According to Nitzvan’s sister Omer, Ziv was hiking with her family when she was looking at stones on the ground. She “bent down, and of all the stones next to her, she picked up this one,” Omer said in a statement. “When she rubbed it and removed the sand from it, we saw that something was different about it.”
In her statement, she said she “immediately reported it to the Israel Antiquities Authority,” whose director, Eli Escozido, said he would soon make it available for public viewing in Jerusalem.
The amulet was found near the Tel Azka site, which has regularly yielded archaeological matter. Speaking to the New York Times, Oded Lipschits, a professor of Jewish history at Tel Aviv University, said the amulet is not necessarily the first of its kind of be discovered, but the find is notable because the Nitzvan family didn’t keep the object for themselves.
Lipschits said in a statement that the amulet suggests that there were “close ties and cultural influences between Canaan and Egypt.”
News of the find was released to the press on Thursday, the same day that the Israel Antiquities Authority faced scrutiny in the Israeli media over the cancelation of a conference that it organized.

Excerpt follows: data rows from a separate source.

Record DECODER := {
  gps_r_distance : Z; gps_s_distance : Z; gps_snap : GPS_DATA; gps_time_not_change : bool;
  cur_date : Z; dist_i : Z; last_sec : Z; llt : Z; gps_fix_status : GPS_FIX_STATUS;
  gps_cb_lst : list nat; out : list GPS_OUT
}.

Record RECEIVER := {
  recv_buf : list Z; last_recv_cnt : Z; msg : list Z; timer_starts : nat; decoder : DECODER
}.

Definition d0 : double := S754_zero false.
Definition snap_zero : GPS_DATA := {|
  date := 0; time := d0; longitude := d0; is_east := 0; latitude := d0; is_north := 0; direction := d0; knots := d0;
  kms := d0; stateUsed := 0; msl := d0 |}.

Definition decoder_init : DECODER := {|
  gps_r_distance := 0; gps_s_distance := 0; gps_snap := snap_zero; gps_time_not_change := false; cur_date := 0;
  dist_i := 0; last_sec := 0xffff; llt := 0; gps_fix_status := GPS_UNCONNECTED; gps_cb_lst := []; out := [] |}.

Definition receiver_init : RECEIVER := {|
  recv_buf := replicate 1024 0; last_recv_cnt := 0; msg := replicate 512 0; timer_starts := 0; decoder := decoder_init |}.

(** [a >= b] *)
Definition d_ge (a b : double) : bool := SFleb b a.

Definition say (o : GPS_OUT) : ST DECODER unit := st_mod (fun s => {| s with out := out s ++ [o] |}).

(** ** Distance *)

(** A [long long]. *)
Definition long_long (z : Z) : option Z := if (- 2 ^ 63 <=? z) && (z <? 2 ^ 63) then Some z else None.

Definition gps_acc_distance (distance : Z) : ST DECODER unit :=
  s ← st_get;
  d ← st_lift (long_long (gps_r_distance s + distance));
  st_mod (fun s => {| s with gps_r_distance := d |}).

(** [gps_decode_save] stores it through [rds_update_once]. *)
Definition gps_save_distance : ST DECODER unit :=
  s ← st_get; say (GpsSave (gps_r_distance s));; st_mod (fun s => {| s with gps_s_distance := gps_r_distance s |}).

Definition gps_reset_distance : ST DECODER unit :=
  st_mod (fun s => {| s with gps_r_distance := 0; gps_s_distance := 0 |});; say (GpsSave 0).

Definition gps_get_distance (s : DECODER) : Z := gps_s_distance s.

(** [stored] is what [rds_get] gives: the distance and the length, or nothing. *)
Definition gps_decode_restore (stored : option (Z * Z)) : ST DECODER Z :=
  match stored with
  | None => gps_reset_distance;; mret GPS_GET_DISTANCE_FAILED
  | Some (v, n) =>
      if negb (n =? 8) then gps_reset_distance;; mret GPS_INVALID_DISTANCE_LEN
      else st_mod (fun s => {| s with gps_s_distance := v; gps_r_distance := v |});; mret 0
  end.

One of the conference’s speakers, Raphael Greenberg, has criticized Israel’s archaeological work in the West Bank and East Jerusalem, claiming that these projects are designed to disenfranchise the Palestinian people who reside there. After some right-wing groups called Greenberg to be fired from his post as archaeology professor at Tel Aviv University, Haaretz reported that Amichay Eliyahu, Israel’s heritage minister, called for the conference’s cancelation.